Serpents lurk under the Flowers 

‘I’m sorry that you lost your mother,’ said the surgeon. ‘Please accept my sincere condolences.’

There was an uncomfortable silence before he continued. ‘I’m not entirely convinced, Cain and Abel, that you understand this operation. We seldom perform surgery on conjoined twins, or Siamese twins as they are called, approaching twenty years of age. As happens to the younger patients, some body parts will go to one of you, and they will be missing from the other.’

Cain and Abel were restless, sitting on the bench in the dreary room at the clinic. It was a plastic bench – the wooden chairs in the clinic were too small for them.

‘Do you understand that one of you will have two lower limbs and genitalia? That will be you, Cain. You, Abel, will have only a left lower limb after the surgery.’

There was a flash in Cain’s eyes. Neither of them said a word.

‘Each of you will have an independent and normally functioning brain and heart. From that point of view, I expect that things will go well for you both, although there is a risk with every operation that complications may follow.’

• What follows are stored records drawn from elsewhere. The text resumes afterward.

Lemma pins_unique_insert (u : Z) (m : Z) (tbl : gmap Z Block) :
  pins_unique tbl -> pinned_taken (Some m) tbl = false ->
  pins_unique (<[u := {| pinned_msg_id := Some m |}]> tbl).
Proof.
  intros Huniq Hfree u1 u2 m'. rewrite !lookup_insert.
  assert (Hnot : forall u', tbl !! u' <> Some {| pinned_msg_id := Some m |}).
  { intros u' Hu'. apply not_true_iff_false in Hfree. apply Hfree.
    apply pinned_taken_iff. now exists u'. }
  case_decide as Hd1; case_decide as Hd2; subst.
  - reflexivity.
  - intros [= <-] H2. now destruct (Hnot u2).
  - intros H1 [= <-]. now destruct (Hnot u1).
  - apply Huniq.
Qed.

Lemma pins_unique_op (op : block_op) (r : Repo) :
  pins_unique (block_users r) -> pins_unique (block_users (run_block_op op r)).
Proof.
  intros Huniq. destruct op as [u pin|u]; cbn [run_block_op].
  - destruct (insert_block_cases u pin r)
      as [->|[(m & -> & Hfree & _ & ->)|(Hu & Hfree & ->)]]; [exact Huniq| |].
    + cbn [block_users set_block_users]. now apply pins_unique_insert.
    + cbn [block_users set_block_users]. destruct pin as [m|].
      * now apply pins_unique_insert.
      * intros u1 u2 m'. rewrite !lookup_insert.
        case_decide; case_decide; subst; try discriminate; try reflexivity.
        apply Huniq.
  - unfold delete_block. cbn [block_users set_block_users].
    intros u1 u2 m'. rewrite !lookup_delete.
    case_decide; case_decide; subst; try discriminate. apply Huniq.
Qed.

(** X10. Block records.  A block without a pinned message (the
    automatic bans) always takes effect: [select_block] is true after
    [insert_block(userid)].  A pin that is already stored is never
    replaced by a later [insert_block]; a record without a pin takes the
    pin of a later manual ban, when no other record has that pin.
    [delete_block] lifts the block.  Neither operation touches the
    record of another user, and under any sequence of the two the unique
    constraint on [pinned_msg_id] keeps holding. *)
Theorem block_record_round_trip (u u' m p : Z) (pin : option Z)
    (ops : list block_op) (r : Repo) :
  select_block u (insert_block u None r) = true
  /\ (select_block_raw u r = Some {| pinned_msg_id := Some p |} ->
      insert_block u pin r = r)
  /\ (select_block_raw u r = Some {| pinned_msg_id := None |} ->
      pinned_taken (Some m) (block_users r) = false ->
      select_block_raw u (insert_block u (Some m) r)
        = Some {| pinned_msg_id := Some m |})
  /\ select_block u (delete_block u (insert_block u pin r)) = false
  /\ (u' <> u ->
      select_block_raw u' (insert_block u pin r) = select_block_raw u' r
      /\ select_block_raw u' (delete_block u r) = select_block_raw u' r)
  /\ (pins_unique (block_users r) -> pins_unique (block_users (run_block_ops ops r))).
Proof.
  refine (conj _ (conj _ (conj _ (conj _ (conj _ _))))).
  - apply select_block_iff. unfold select_block_raw.
    destruct (insert_block_cases u None r)
      as [Hsame|[(m0 & Hm0 & _)|(Hu & _ & ->)]]; [|discriminate Hm0|].
    + unfold insert_block in *. destruct (block_users r !! u) as [b|] eqn:Hu.
      * exists b. exact Hu.
      * cbn [pinned_taken] in *. rewrite <- Hsame in Hu at 1.
        cbn [block_users set_block_users] in Hu. now rewrite lookup_insert_eq in Hu.
    + eexists. cbn [block_users set_block_users]. apply lookup_insert_eq.
  - unfold select_block_raw, insert_block. intros ->. now destruct pin.
  - unfold select_block_raw, insert_block. intros -> ->.
    cbn [block_users set_block_users pinned_msg_id]. apply lookup_insert_eq.
  - unfold select_block, delete_block. cbn [block_users set_block_users].
    rewrite lookup_delete_eq. apply bool_decide_eq_false. now intros [x Hx].
  - intros Hne. unfold select_block_raw, delete_block.
    cbn [block_users set_block_users]. split; [|now rewrite lookup_delete_ne by congruence].
    destruct (insert_block_cases u pin r)
      as [->|[(m0 & _ & _ & _ & ->)|(_ & _ & ->)]]; [reflexivity| |];
      cbn [block_users set_block_users]; now rewrite lookup_insert_ne by congruence.
  - revert r. induction ops as [|op ops IH]; intros r Huniq; [exact Huniq|].
    unfold run_block_ops. cbn [fold_left]. fold (run_block_ops ops (run_block_op op r)).
    now apply IH, pins_unique_op.
Qed.
(** * Data Lake with Spark and AWS S3: the ETL notebook [dlake-project.ipynb]

    A shallow embedding of the notebook's two jobs, [process_song_data] and
    [process_log_data], and of the Spark operations they call.

    Modelling conventions.
    - A DataFrame is the list of its rows, in the (arbitrary but fixed) order
      in which Spark holds them; a nullable column is an [option].
    - A DataFrame that carries a Python UDF column is lazy: the UDF runs, and
      may raise, only when an action ([write...parquet]) executes the plan.
      Such a frame is a [result (list _)].
    - The object store holding the output is a finite map from paths to
      written datasets; a job threads it and may raise. *)

From Stdlib Require Import ZArith.
From stdpp Require Import base decidable option strings list gmap fin_maps.

(** ** Column values *)

(** A [DoubleType] cell: the 64-bit pattern of the value. Only equality of
    cells is ever used (by [distinct]). *)
Definition Dbl := Z.

(** What [distinct] makes of a double before it compares and emits rows:
    -0.0 (pattern 0x8000000000000000) becomes 0.0, and every NaN (exponent
    all ones, mantissa not zero, either sign) becomes the one NaN
    0x7ff8000000000000. *)
Definition normalize_double (d : Dbl) : Dbl :=
  if bool_decide (d = 0x8000000000000000)%Z then 0%Z
  else if bool_decide (0x7ff0000000000000 < d `mod` 0x8000000000000000)%Z
       then 0x7ff8000000000000%Z
  else d.
Lemma unrenderable_id_escapes_witness :
  let data := Sample.call (JFloat (S754_infinity false)) "check_continuity_status" [] in
  renderable (id_of data) = false /\
  exists cause,
    snd (mcp_endpoint Sample.runtime Sample.env (Returned (JObj data)) initial_state)
    = Raised (RenderError (content_of (internal_error Sample.runtime (id_of data) cause))).
Proof.
  cbv zeta. split; [reflexivity|].
  exact (unrenderable_id_escapes Sample.runtime Sample.env
           (Sample.call (JFloat (S754_infinity false)) "check_continuity_status" [])
           initial_state eq_refl).
Defined.

(** ** Which calls reach a tool *)

(** X6: The dispatcher and the advertised list agree: [execute_tool] raises
    its unknown-tool error for a name exactly when [TOOLS] does not
    advertise that name. *)
Theorem unknown_tool_iff_not_advertised rt env tool_name arguments st :
  snd (execute_tool rt env tool_name arguments st)
  = Raised (ValueError (lit "Unknown tool: " ++ py_str rt tool_name))
  <-> ~ In tool_name advertised_names.
Proof.
  split.
  - intros Hraise Hin.
    destruct Hin as [<- | [<- | [<- | []]]].
    + destruct arguments; discriminate Hraise.
    + destruct arguments; try discriminate Hraise.
      revert Hraise. unfold execute_tool, bind. simpl.
      destruct (dict_get d (lit "content") JNull); simpl; try discriminate;
        destruct (dict_get d (lit "importance") (JStr (lit "medium"))); simpl;
        discriminate.
    + destruct arguments; discriminate Hraise.
  - intros Hnot. rewrite execute_tool_unknown; [reflexivity | | |];
      intros ->; apply Hnot; simpl; auto.
Qed.

Lemma unknown_tool_iff_not_advertised_witness :
  ~ In (JStr (lit "Save_Workflow_Memory")) advertised_names /\
  snd (execute_tool Sample.runtime Sample.env (JStr (lit "Save_Workflow_Memory"))
         (JObj [ (lit "content", JStr (lit "x")) ]) initial_state)
  = Raised (ValueError (lit "Unknown tool: Save_Workflow_Memory")).
Proof.
  assert (Hnot : ~ In (JStr (lit "Save_Workflow_Memory")) advertised_names)
    by (intros [H | [H | [H | []]]]; discriminate H).
  split; [exact Hnot|].
  exact (proj2 (unknown_tool_iff_not_advertised Sample.runtime Sample.env
                  (JStr (lit "Save_Workflow_Memory"))
                  (JObj [ (lit "content", JStr (lit "x")) ]) initial_state) Hnot).
Defined.

Lemma execute_tool_changes rt env tool_name arguments st :
  fst (execute_tool rt env tool_name arguments st) <> st ->
  exists args,
    arguments = JObj args /\
    (tool_name = JStr (lit "create_workflow_session") \/
     tool_name = JStr (lit "save_workflow_memory")).
Proof.
  intros Hchange. unfold execute_tool in Hchange.
  destruct (py_eq_str tool_name (lit "create_workflow_session")) eqn:E1.
  { apply py_eq_str_true in E1.
    destruct arguments as [ | | | | | | args];
      try (exfalso; apply Hchange; reflexivity).
    exists args. auto. }
  destruct (py_eq_str tool_name (lit "save_workflow_memory")) eqn:E2.
  { apply py_eq_str_true in E2.
    destruct arguments as [ | | | | | | args];
      try (exfalso; apply Hchange; reflexivity).
    exists args. auto. }
  exfalso. apply Hchange.
  destruct (py_eq_str tool_name (lit "check_continuity_status"));
    [destruct arguments|]; reflexivity.
Qed.

(** X7: Only two operations can change the collections: a request that leaves
    them different is a [tools/call] of [create_workflow_session] or of
    [save_workflow_memory] with an arguments object. *)
Theorem only_create_and_save_mutate rt env op st :
  fst (serve rt env op st) <> st ->
  exists data tool_name args,
    op = POST_mcp (Returned (JObj data)) /\
    tools_call data tool_name (JObj args) /\
    (tool_name = JStr (lit "create_workflow_session") \/
     tool_name = JStr (lit "save_workflow_memory")).
Proof.
  intros Hchange.
  destruct (serve_state rt env op st)
    as [E | (data & tool_name & arguments & Hop & Hcall & E)];
    [contradiction|].
  rewrite E in Hchange.
  destruct (execute_tool_changes rt env tool_name arguments st Hchange)
    as (args & -> & Hname).
  exists data, tool_name, args. auto.
Qed.

Lemma only_create_and_save_mutate_witness :
  let op := POST_mcp (Returned (JObj (Sample.call (JInt 13) "save_workflow_memory"
                                        [ (lit "content", JStr (lit "kept")) ]))) in
  fst (serve Sample.runtime Sample.env op initial_state) <> initial_state /\
  exists data tool_name args,
    op = POST_mcp (Returned (JObj data)) /\
    tools_call data tool_name (JObj args) /\
    (tool_name = JStr (lit "create_workflow_session") \/
     tool_name = JStr (lit "save_workflow_memory")).
Proof.
  cbv zeta.
  assert (Hchange :
            fst (serve Sample.runtime Sample.env
                   (POST_mcp (Returned (JObj (Sample.call (JInt 13) "save_workflow_memory"
                                                [ (lit "content", JStr (lit "kept")) ]))))
                   initial_state) <> initial_state)
    by (intros H; apply (f_equal workflow_memory) in H; discriminate H).
  split; [exact Hchange|].
  exact (only_create_and_save_mutate Sample.runtime Sample.env _ initial_state Hchange).
Defined.

(** ** What a failed call leaves behind *)

(** X8: A tool call that raises leaves the session collection as it was;
    the memory list is as it was or holds the one item appended at lines
    194-199 before the failure. *)
Theorem execute_tool_raised_effect rt env tool_name arguments st st' e :
  execute_tool rt env tool_name arguments st = (st', Raised e) ->
  workflow_sessions st' = workflow_sessions st /\
  (workflow_memory st' = workflow_memory st \/
   exists item, workflow_memory st' = workflow_memory st ++ [item]).
Proof.
  unfold execute_tool.
  destruct (py_eq_str tool_name (lit "create_workflow_session")).
  { destruct arguments; intros [= <- _]; auto. }
  destruct (py_eq_str tool_name (lit "save_workflow_memory")).
  { destruct arguments; try (intros [= <- _]; auto).
    unfold bind. simpl.
    destruct (dict_get d (lit "content") JNull); simpl;
      try (intros [= <- _]; simpl; eauto);
      destruct (dict_get d (lit "importance") (JStr (lit "medium"))); simpl;
      intros [= <- ?]; simpl; eauto. }
  destruct (py_eq_str tool_name (lit "check_continuity_status")).
  { destruct arguments; intros [= <- _]; auto. }
  intros [= <- _]. auto.
Qed.

Lemma execute_tool_raised_effect_witness :
  let args := [ (lit "content", JStr (lit "note")); (lit "importance", JInt 3) ] in
  let item := {| id := lit "3f2a9c1e";
                 content := JStr (lit "note");
                 importance := JInt 3;
                 saved_at := now_isoformat Sample.env |} in
  let st' := {| workflow_sessions := ∅; workflow_memory := [ item ] |} in
  execute_tool Sample.runtime Sample.env (JStr (lit "save_workflow_memory"))
    (JObj args) initial_state
  = (st', Raised (AttributeError (JInt 3) (lit "title"))) /\
  workflow_sessions st' = workflow_sessions initial_state /\
  (workflow_memory st' = workflow_memory initial_state \/
   exists item', workflow_memory st' = workflow_memory initial_state ++ [item']).
Proof.
  cbv zeta. split; [reflexivity|].
  exact (execute_tool_raised_effect Sample.runtime Sample.env
           (JStr (lit "save_workflow_memory"))
           (JObj [ (lit "content", JStr (lit "note")); (lit "importance", JInt 3) ])
           initial_state _ _ eq_refl).
Defined.
(** * shadcn-hub: catalog store, search, browse and crawl trigger

    A shallow embedding of the backend of the component aggregator:
    the relational tables (drizzle schema), the queries the services
    issue against them, the search and component services, the crawl
    trigger route and the request validation schemas.

    Conventions.
    - A table is the list of its rows; [select ... where p] is
      [List.filter p], [.limit(n)] is [firstn n], an insert appends the
      row.  The selects of [SearchService.search] and of
      [SearchService.buildSearchIndex] carry no ORDER BY: the order in
      which the database yields their rows is the database's choice and
      an argument of the function ([Sql.yield]).
    - uuids, slugs and text columns are [string]; integer columns and
      JavaScript integers are [Z]; timestamps are milliseconds in [Z].
    - Values the program takes from its environment ([uuidv4()],
      [Date.now()], the reply of the database) are arguments of the
      function that uses them.
    - A database error (primary key, foreign key, varchar length,
      negative LIMIT) is an explicit error result, mapped to the
      [AppError] the enclosing [catch] throws.  So is a parameter the
      database cannot read: a text that holds a NUL byte, an integer
      outside the range of its column, a date it cannot parse; these
      fail when the statement is bound, whatever the rows.  The database
      is taken to be reachable: a well-formed read succeeds.  The ids
      stand for well-formed uuids. *)

From Stdlib Require Import String Ascii List ZArith Bool Lia QArith.
From stdpp Require Import base gmap strings.
Import ListNotations.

‘I understand that,’ said Abel quietly. There was a cunning smile on Cain’s face.

‘Don’t you have a relative who could give you advice about this decision?’ asked the surgeon. ‘It’s a major and dangerous operation.’

‘We’re over sixteen,’ said Cain, too quickly. ‘We can sign our own operation consent form.’

‘Our mother didn't want it,’ said Abel.

Cain elbowed his brother Abel savagely, ‘Shut ... I want it … we want it!’

A few months later, they were adding to the words on the gravestone. They put Abel’s name below his mother’s and ‘her beloved son’.

I heard that Cain drank too heavily in the hotel after the funeral. He tried to steal the money collected for medical research and pestered one of the waitresses.

‘Serpents lurk under the flowers.’ Robert Walser, 1926.